Commonly prescribed antidepressants can make patients less sensitive to rewards, which scientists say affects an important behavioral learning process that can lead to emotional dullness.
Researchers have found that selective serotonin reuptake inhibitors, or SSRIs, can affect reinforcement learning, allowing people to learn from their actions and their environment.
These drugs work by targeting the body’s “feel-good” chemical known as serotonin, which carries messages between nerve cells in the brain.
A commonly reported SSRI side effect is “numbness,” with patients saying they feel emotionally dull and unable to respond with the same level of pleasure they normally would.
The experts said their findings, published in the journal Neuropsychopharmacology, show how serotonin affects reinforcement learning.
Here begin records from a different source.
(** * The A2A task client, the OneKey wallet and the trading score

    A shallow embedding of the TypeScript sources
    - [frontend/src/lib/onekeySdkUtils.ts], which holds the helpers of
      the OneKey SDK (lines 1-142), the DeepBook client (lines 143-336)
      and the A2A task client (lines 337-932: envelopes, the decoder of
      server-sent events, the agent-card cache),
    - the hardware wallet [OneKeyHardwareWallet] (the file of that class,
      lines 25-253), and
    - [frontend/src/lib/tradingAnalysis.ts] (the scoring formula), with
      the caller of the client in [frontend/src/lib/apis.ts] and the
      colours of [frontend/src/components/TradingAnalysis.tsx],
    with the properties the specification states about them and further
    properties of the code.  Line
    numbers are those of these files.  What the code writes to the
    console and the HTTP headers it copies are left out: nothing the
    callers get depends on them. *)

From Stdlib Require Import ZArith List String Ascii Bool Lia.
From Stdlib Require Import Floats.SpecFloat.
Import ListNotations.

Set Warnings "-register-all".
Local Open Scope list_scope.
Local Open Scope string_scope.
Local Open Scope Z_scope.

(* ================================================================== *)
(** * JavaScript values *)
(* ================================================================== *)

Module Js.

(** What [JSON.parse] produces.  Strings are sequences of code units below
    256; numbers are the integral ones (request ids, error codes and HTTP
    statuses are all the protocol uses). *)
Inductive JsonValue : Type :=
| JNull
| JBool (b : bool)
| JNum (n : Z)
| JStr (s : string)
| JArr (items : list JsonValue)
| JObj (members : list (string * JsonValue)).

(** A JavaScript value that may also be [undefined]. *)
Definition JsValue : Type := option JsonValue.
Definition undefined : JsValue := None.

(** ToBoolean: what [if (v)], [!v] and [v || w] look at. *)
Definition truthy (v : JsValue) : bool :=
  match v with
  | None => false
  | Some JNull => false
  | Some (JBool b) => b
  | Some (JNum n) => negb (n =? 0)
  | Some (JStr s) => negb (s =? "")%string
  | Some (JArr _) => true
  | Some (JObj _) => true
  end.

(** [a || b] *)
Definition or_else (a b : JsValue) : JsValue := if truthy a then a else b.

Fixpoint assoc (k : string) (ms : list (string * JsonValue)) : JsValue :=
  match ms with
  | [] => None
  | (k', v) :: rest => if (k' =? k)%string then Some v else assoc k rest
  end.

(** [v.k] for a value that is neither [null] nor [undefined], and a key [k]
    that no prototype defines ([jsonrpc], [error], [result], [code],
    [message], [data], [capabilities], ...): an own property of an object,
    [undefined] on arrays and primitives. *)
Definition get (v : JsonValue) (k : string) : JsValue :=
  match v with
  | JObj ms => assoc k ms
  | _ => None
  end.

(** [typeof v === "object" && v !== null] *)
Definition is_object (v : JsonValue) : bool :=
  match v with
  | JObj _ | JArr _ => true
  | _ => false
  end.
(** The node at place [p] is reached by the walk, has no text [$ref]
    and declares a text identifier whose join against the scope
    current there normalizes to [key]. *)
Definition declares_at (scope root : value) (p : list nat) (key : string) : Prop :=
  reached root p
  /\ exists d i s new_scope,
       subnode root p = Some (Dict d)
       /\ str_ref d = None
       /\ declared_id d = Some i
       /\ scope_at scope root p = Some s
       /\ fixed_urljoin s i = Ok new_scope
       /\ normalize new_scope = Ok key.

(** [pw] is the writes of the walk, each with the place of the node
    written, in the order of the visit. *)
Definition placed_writes (scope root : value)
    (pw : list (list nat * (string * value))) : Prop :=
  pw.*2 = writes (walk scope root)
  /\ StronglySorted placed_before pw
  /\ (forall q key node,
        (q, (key, node)) ∈ pw ->
        declares_at scope root q key
        /\ subnode (tree (walk scope root)) q = Some node)
  /\ (raised (walk scope root) = None ->
      forall q key, declares_at scope root q key -> exists node, (q, (key, node)) ∈ pw).

Definition placed_item_writes (scope : value) (items : list (string * value))
    (pw : list (list nat * (string * value))) : Prop :=
  pw.*2 = writes (walk_items scope items)
  /\ StronglySorted placed_before pw
  /\ (forall q key node,
        (q, (key, node)) ∈ pw ->
        exists i rest k child,
          q = i :: rest
          /\ items !! i = Some (k, Dict child)
          /\ declares_at scope (Dict child) rest key
          /\ tree (walk_items scope items) !! i = Some (k, tree (walk scope (Dict child)))
          /\ subnode (tree (walk scope (Dict child))) rest = Some node)
  /\ (raised (walk_items scope items) = None ->
      forall i rest k child key,
        items !! i = Some (k, Dict child) ->
        declares_at scope (Dict child) rest key ->
        exists node, (i :: rest, (key, node)) ∈ pw).

End places.

(** *** Data for the examples *)

(** A handler for the scheme [mem], which answers every URI with a
    document that holds the URI. *)
Definition mem_handlers : handler_map :=
  fun scheme =>
    if String.eqb scheme "mem"
    then Some (fun uri => Ok (Dict [("title", Str uri); ("items", List [Int 7])]))
    else None.

(** A resolver for the root document [http://example.com/root.json],
    with the store object at [default_store]. *)
Definition root_resolver (cache : bool) : RefResolver :=
  mkResolver (Str "http://example.com/root.json") (Str "http://example.com/root.json")
             (Dict [("type", Str "object")]) default_store cache mem_handlers ∅ ∅.

(** A schema with nested identifiers, a property named [id], and
    references below maps and below a sequence. *)
Definition nested_schema : value :=
  Dict [("$id", Str "http://example.com/root.json");
        ("properties",
         Dict [("a", Dict [("$ref", Str "#/definitions/x")]);
               ("id", Dict [("type", Str "string")]);
               ("b", Dict [("id", Str "sub/b.json");
                           ("items", Dict [("$ref", Str "c.json")])])]);
        ("anyOf", List [Dict [("$ref", Str "item.json")]])].

(** Two fields that declare the same identifier. *)
Definition twice_declared : value :=
  Dict [("a", Dict [("$id", Str "http://example.com/s.json"); ("title", Str "first")]);
        ("b", Dict [("$id", Str "http://example.com/s.json"); ("title", Str "second")])].


(** A reference, and an identifier, inside a sequence. *)
Definition ref_in_sequence : value :=
  Dict [("anyOf", List [Dict [("$ref", Str "item.json")]])].

Definition id_in_sequence : value :=
  Dict [("items", List [Dict [("$id", Str "item.json")]])].

(** *** Notions for the further properties *)

(** Two trees that differ at most in the text held under [$ref] keys
    of maps. *)
Fixpoint only_refs_differ (v v' : value) {struct v} : Prop :=
  match v, v' with
  | Dict d, Dict d' =>
      (fix items (d d' : list (string * value)) {struct d} : Prop :=
         match d, d' with
         | [], [] => True
         | (k, x) :: r, (k', x') :: r' =>
             k = k'
             /\ (only_refs_differ x x'
                 \/ (k = "$ref" /\ exists s s', x = Str s /\ x' = Str s'))
             /\ items r r'
         | _, _ => False
         end) d d'
  | _, _ => v = v'
  end.

Fixpoint only_refs_differ_items (d d' : list (string * value)) : Prop :=
  match d, d' with
  | [], [] => True
  | (k, x) :: r, (k', x') :: r' =>
      k = k'
      /\ (only_refs_differ x x'
          \/ (k = "$ref" /\ exists s s', x = Str s /\ x' = Str s'))
      /\ only_refs_differ_items r r'
  | _, _ => False
  end.

(** A character of a Python identifier as [get_scope_name] makes them:
    a lower-case letter, a digit or an underscore. *)
Definition ident_char (c : ascii) : bool :=
  PyStr.is_lower c || PyStr.is_digit c || Ascii.eqb c "_".

(** The resolver with other handlers and another cache flag. *)
Definition set_handlers_cache (hs : handler_map) (c : bool) (r : RefResolver)
  : RefResolver :=
  mkResolver (base_uri r) (resolution_scope r) (schema r) (store r) c hs
             (unique_name_registry r) (unique_names_taken r).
Professor Barbara Sahakian, from the Department of Psychiatry at the University of Cambridge – who is a senior author on the study, said: “Emotional blunting is a common side effect of SSRI antidepressants.
“In a way, maybe this is partly how they work – they take away some of the emotional pain that people with depression feel, but unfortunately it seems they also take away some of the pleasure.
“From our research, we can now see that this is because they become less sensitive to rewards, which provide important feedback.”
The researchers recruited 66 volunteers to participate in the experiment, 32 of whom received escitalopram and the rest a placebo.
After 21 days, all participants completed a comprehensive battery of self-report questionnaires and were tested for cognitive functions, including learning, inhibition, executive function, reinforcing behavior, and decision-making.
The results indicated that there was reduced reinforcement sensitivity on two tasks for the escitalopram group compared to those on placebo.
Participants taking escitalopram were less likely to use the positive and negative feedback to guide their learning of the task compared to those given placebo, the researchers said.
This suggests that the drug affected their sensitivity to the rewards and their ability to respond accordingly, the team added.
But other experts have warned, based on this research, that patients taking SSRI medications should not stop taking them.
Professor Carmine Pariante, who was not involved in the study, said on behalf of the Royal College of Psychiatrists: “This is an interesting and well-conducted study in healthy subjects, but it does not change our understanding of antidepressants.
“People who are depressed may have trouble feeling positive emotions such as happiness, making it difficult to distinguish between the effects of the condition and the effects of the medication.
“By reducing negative feelings, antidepressants can help people get better.”
He added that antidepressants are an effective form of treatment for people with depression that is adversely affecting their quality of life and where other treatments, such as talk therapies, have not worked.
Professor Pariante said: “Practitioners should always discuss the potential risks and benefits of using antidepressants with their patients, as we know their effectiveness can vary from person to person.
“Clinicians should also regularly review their use to ensure they are still needed.
“We would not advise anyone to stop taking their antidepressants based on this study and encourage anyone with concerns about their medication to speak to their primary care physician.”
NHS figures published in July showed 8.3 million patients were on antidepressants in England in 2021/22, a 6% increase on 7.9 million the previous year.
In 2019, research on about 1,000 existing studies, published in JAMA Psychiatry, concluded that antidepressants are generally safe.